The St. Louis area has deployed a system to track emergency victims from the scene of an incident through their transportation to hospitals, while alerting emergency rooms of the names and conditions of incoming patients.
A modern wireless network has replaced a 30-year-old radio system. Paramedics at the scene of an emergency now use handheld devices to record patients' identification, conditions, vital signs, chief injuries or illnesses, and the hospitals to which they are being transported.
The information is embedded in a bar code on a paper bracelet the patient wears and transmitted via a wireless network to the admitting hospital, where it is used to create a medical record for the patient. That gives hospital administrators, emergency managers and other public safety officials a good sense of the nature and scope of disasters and other emergencies.
The Hurricane Katrina disaster in the Gulf Coast region nearly a year ago was the impetus for the St. Louis Area Regional Response System to build the new network, said IBM Public Sector Executive Jane Harbron. Her company partnered with EMSystem of Milwaukee to win the contract. The regional organization is using $2.1 million in federal homeland security funds to pay for the project, she added.
The network has gone live for daily use in the city of St.

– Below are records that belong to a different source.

(** The challenge leaves the active map first; an error of the verification
    drops it. *)
Definition process_single_challenge (id : Hash) : fraudM unit :=
  s ← gets Datatypes.id;
  c ← lift (ok_or (active_challenges s !! id) "Challenge not found"%string);
  modify (fun s => s <| active_challenges ::= delete id |>);;
  if verification_deadline c <? fraud_block_height_now s then
    complete_challenge id c timeout_verdict ChallengeTimedOut;;
    on_stats (fun st => st <| timed_out_challenges ::= u64_add 1 |>)
  else
    v ← lift (verify_fraud_proof (fraud_config s) (challenge_proof c) (responses c));
    (if fraud_proven v then apply_penalties (penalties v);; distribute_rewards (rewards v)
     else apply_false_challenge_penalty (challenger_address (challenge_proof c)));;
    complete_challenge id c v (if fraud_proven v then FraudProven else FraudDisproven);;
    on_stats (fun st => if fraud_proven v then st <| proven_frauds ::= u64_add 1 |>
                        else st <| disproven_challenges ::= u64_add 1 |>).

Definition process_challenges (reorder : list Hash -> list Hash) (height : Z) : fraudM unit :=
  modify (fun s => s <| fraud_block_height_now := height |>);;
  s ← gets Datatypes.id;
  for_each (reorder (map_to_list (active_challenges s)).*1) process_single_challenge.

End Challenges.
(* ===== verification/ProofValidation.v ===== *)
(** Validation of sidechain blocks and of the proofs they carry
    (src/rusty-core/src/sidechain/proof_validation.rs).

    The validators return [Valid] or [Invalid reason] only, so they are modelled
    in the error monad, [Ok tt] standing for [Valid]; the public function gives
    a [ProofValidationResult].  The clock is read once per call, and the time a
    validation takes, in milliseconds, is an argument.  Slices are taken with
    [field] where a length check before them makes the range valid. *)

From Stdlib Require Import ZArith Lia List.
From stdpp Require Import base option list numbers strings gmap.
From coqutil Require Import Datatypes.RecordSetters.
From S2P Require Import Prelude Types Transaction SamplePrimitives F64 SidechainTypes Federation CrossChain FraudProofs.

Import TriangleBracketNotations.

#[local] Open Scope Z_scope.

(** * Data *)

Record ProofValidationConfig : Type := mkProofValidationConfig {
  min_federation_signatures : Z;
  pv_max_proof_size : Z;
  strict_validation : bool;
  max_merkle_depth : Z;
  verification_timeout_ms : Z;
}.

Definition ProofValidationConfig_default : ProofValidationConfig :=
  mkProofValidationConfig 2 1000000 true 32 5000.

Inductive ProofValidationResult : Type :=
| PV_Valid
| PV_Invalid (reason : string)
| PV_Error (reason : string)
| PV_Timeout.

Louis, and four nearby counties in Missouri and Illinois are using it for large-scale incidents. Three other counties will have access to it for large-scale incidents by the end of October, Harbron said. She added that two suburban counties are considering whether to use the system on a daily basis.
Emergency medical workers chose devices from Symbol Technologies and helped design the pull-down menus, which minimize the need to type or use a stylus. Harbron said the terminals can also scan the bar code information on the backs of Missouri driver's licenses.
EMSystem hosts the application, receiving information from ambulance workers and forwarding it to the hospital where a patient is headed. Another application tracks hospital bed availability across Missouri and meshes with the ambulance activity.
Harbron said the system would decrease response times and speed patient treatment while reducing the amount of paperwork required of emergency medical workers. The system automatically generates the daily activity logs paramedics typically complete at the end of each shift.
Boston, New York and Washington, D.C., are installing similar systems, Harbron said.